# [Task description]
Below are some entries. Copy each line in them that holds "Hmono".
___ Extracted records ___
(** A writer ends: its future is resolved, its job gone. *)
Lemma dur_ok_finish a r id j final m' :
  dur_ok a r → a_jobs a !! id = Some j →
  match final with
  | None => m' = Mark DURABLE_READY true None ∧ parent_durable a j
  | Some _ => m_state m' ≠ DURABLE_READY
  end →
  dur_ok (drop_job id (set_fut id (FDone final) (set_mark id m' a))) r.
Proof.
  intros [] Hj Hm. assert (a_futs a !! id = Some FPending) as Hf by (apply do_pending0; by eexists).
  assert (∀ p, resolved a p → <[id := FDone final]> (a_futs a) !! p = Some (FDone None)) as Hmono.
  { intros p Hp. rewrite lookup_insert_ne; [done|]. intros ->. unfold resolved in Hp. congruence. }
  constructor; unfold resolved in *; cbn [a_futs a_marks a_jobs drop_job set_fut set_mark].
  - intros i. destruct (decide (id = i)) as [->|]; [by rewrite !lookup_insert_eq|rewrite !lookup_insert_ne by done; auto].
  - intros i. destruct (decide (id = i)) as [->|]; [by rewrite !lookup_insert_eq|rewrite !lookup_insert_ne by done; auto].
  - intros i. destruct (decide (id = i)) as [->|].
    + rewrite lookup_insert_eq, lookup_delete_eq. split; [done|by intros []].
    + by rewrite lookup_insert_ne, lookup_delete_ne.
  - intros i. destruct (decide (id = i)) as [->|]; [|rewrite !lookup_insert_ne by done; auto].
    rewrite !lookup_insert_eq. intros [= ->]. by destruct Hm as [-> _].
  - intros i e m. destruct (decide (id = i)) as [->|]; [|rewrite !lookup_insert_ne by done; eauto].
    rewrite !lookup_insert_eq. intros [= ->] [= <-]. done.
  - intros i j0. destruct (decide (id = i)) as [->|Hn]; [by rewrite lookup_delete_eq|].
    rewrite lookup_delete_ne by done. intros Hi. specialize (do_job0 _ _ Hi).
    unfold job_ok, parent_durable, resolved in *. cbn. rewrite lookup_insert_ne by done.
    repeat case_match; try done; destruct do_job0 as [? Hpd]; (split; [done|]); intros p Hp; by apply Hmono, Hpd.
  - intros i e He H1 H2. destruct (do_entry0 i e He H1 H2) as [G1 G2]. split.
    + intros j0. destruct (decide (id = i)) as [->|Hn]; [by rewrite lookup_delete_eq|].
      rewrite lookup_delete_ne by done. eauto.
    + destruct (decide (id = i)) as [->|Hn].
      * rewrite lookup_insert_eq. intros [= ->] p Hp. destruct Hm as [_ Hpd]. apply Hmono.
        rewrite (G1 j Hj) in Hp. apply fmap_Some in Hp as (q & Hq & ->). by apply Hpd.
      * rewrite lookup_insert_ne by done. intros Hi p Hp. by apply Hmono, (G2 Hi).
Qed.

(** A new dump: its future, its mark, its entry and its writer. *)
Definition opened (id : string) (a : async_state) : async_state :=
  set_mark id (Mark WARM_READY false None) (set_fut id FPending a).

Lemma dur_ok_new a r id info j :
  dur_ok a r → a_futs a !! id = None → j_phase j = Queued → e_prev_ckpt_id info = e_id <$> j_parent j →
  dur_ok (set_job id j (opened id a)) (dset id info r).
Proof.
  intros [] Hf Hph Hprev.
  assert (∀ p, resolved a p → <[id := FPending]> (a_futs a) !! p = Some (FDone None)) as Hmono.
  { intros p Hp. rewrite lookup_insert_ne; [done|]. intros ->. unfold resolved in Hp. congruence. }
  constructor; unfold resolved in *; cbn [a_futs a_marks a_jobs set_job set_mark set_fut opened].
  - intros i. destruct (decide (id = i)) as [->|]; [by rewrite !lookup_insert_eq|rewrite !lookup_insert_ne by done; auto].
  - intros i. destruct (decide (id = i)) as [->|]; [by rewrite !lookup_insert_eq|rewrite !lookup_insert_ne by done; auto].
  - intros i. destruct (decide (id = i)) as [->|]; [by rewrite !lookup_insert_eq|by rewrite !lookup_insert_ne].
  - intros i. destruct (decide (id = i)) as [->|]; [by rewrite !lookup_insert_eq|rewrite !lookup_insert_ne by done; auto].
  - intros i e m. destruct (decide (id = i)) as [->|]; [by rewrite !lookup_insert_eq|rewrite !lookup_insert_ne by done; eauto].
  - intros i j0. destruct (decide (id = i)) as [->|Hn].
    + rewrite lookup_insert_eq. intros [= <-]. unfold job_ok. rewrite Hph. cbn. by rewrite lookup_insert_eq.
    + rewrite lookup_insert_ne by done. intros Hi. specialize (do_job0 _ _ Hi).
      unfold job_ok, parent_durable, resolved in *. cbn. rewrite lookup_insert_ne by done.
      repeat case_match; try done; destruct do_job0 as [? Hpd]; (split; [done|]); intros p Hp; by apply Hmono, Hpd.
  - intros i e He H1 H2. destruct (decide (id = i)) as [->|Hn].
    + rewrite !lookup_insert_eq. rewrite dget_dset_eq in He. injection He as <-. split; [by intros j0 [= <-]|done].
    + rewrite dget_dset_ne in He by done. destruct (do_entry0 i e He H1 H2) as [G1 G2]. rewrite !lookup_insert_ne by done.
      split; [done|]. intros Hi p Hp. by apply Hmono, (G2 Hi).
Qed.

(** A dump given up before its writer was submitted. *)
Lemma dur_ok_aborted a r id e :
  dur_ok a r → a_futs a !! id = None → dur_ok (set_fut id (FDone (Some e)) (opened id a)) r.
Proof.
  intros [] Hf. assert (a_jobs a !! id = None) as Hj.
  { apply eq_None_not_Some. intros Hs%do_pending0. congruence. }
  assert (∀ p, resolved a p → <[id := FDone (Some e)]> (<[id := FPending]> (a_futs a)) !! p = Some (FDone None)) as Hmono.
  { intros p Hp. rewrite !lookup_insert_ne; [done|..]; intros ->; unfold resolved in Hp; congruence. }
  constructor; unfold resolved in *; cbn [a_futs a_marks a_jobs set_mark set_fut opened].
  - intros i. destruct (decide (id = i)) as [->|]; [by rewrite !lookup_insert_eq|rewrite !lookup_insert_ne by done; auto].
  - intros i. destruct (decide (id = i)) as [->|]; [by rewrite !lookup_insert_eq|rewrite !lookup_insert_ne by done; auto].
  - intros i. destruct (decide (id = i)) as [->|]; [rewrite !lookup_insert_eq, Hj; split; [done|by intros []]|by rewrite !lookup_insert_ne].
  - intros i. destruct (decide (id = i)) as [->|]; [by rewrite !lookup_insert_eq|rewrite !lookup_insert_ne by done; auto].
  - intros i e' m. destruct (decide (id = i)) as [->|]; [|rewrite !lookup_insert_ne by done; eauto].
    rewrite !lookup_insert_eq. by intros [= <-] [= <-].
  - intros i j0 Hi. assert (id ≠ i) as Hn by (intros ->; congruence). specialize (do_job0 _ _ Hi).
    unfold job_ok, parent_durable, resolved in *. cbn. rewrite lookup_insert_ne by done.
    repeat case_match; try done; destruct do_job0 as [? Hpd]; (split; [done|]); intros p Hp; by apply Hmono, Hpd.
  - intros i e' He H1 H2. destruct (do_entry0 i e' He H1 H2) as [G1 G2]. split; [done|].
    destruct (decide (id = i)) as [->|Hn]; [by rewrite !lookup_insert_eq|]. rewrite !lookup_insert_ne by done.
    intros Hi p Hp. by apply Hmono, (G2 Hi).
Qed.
___
# [Solution to this problem]
  assert (∀ p, resolved a p → <[id := FDone final]> (a_futs a) !! p = Some (FDone None)) as Hmono.
    repeat case_match; try done; destruct do_job0 as [? Hpd]; (split; [done|]); intros p Hp; by apply Hmono, Hpd.
      * rewrite lookup_insert_eq. intros [= ->] p Hp. destruct Hm as [_ Hpd]. apply Hmono.
      * rewrite lookup_insert_ne by done. intros Hi p Hp. by apply Hmono, (G2 Hi).
  assert (∀ p, resolved a p → <[id := FPending]> (a_futs a) !! p = Some (FDone None)) as Hmono.
      repeat case_match; try done; destruct do_job0 as [? Hpd]; (split; [done|]); intros p Hp; by apply Hmono, Hpd.
      split; [done|]. intros Hi p Hp. by apply Hmono, (G2 Hi).
  assert (∀ p, resolved a p → <[id := FDone (Some e)]> (<[id := FPending]> (a_futs a)) !! p = Some (FDone None)) as Hmono.
    repeat case_match; try done; destruct do_job0 as [? Hpd]; (split; [done|]); intros p Hp; by apply Hmono, Hpd.
    intros Hi p Hp. by apply Hmono, (G2 Hi).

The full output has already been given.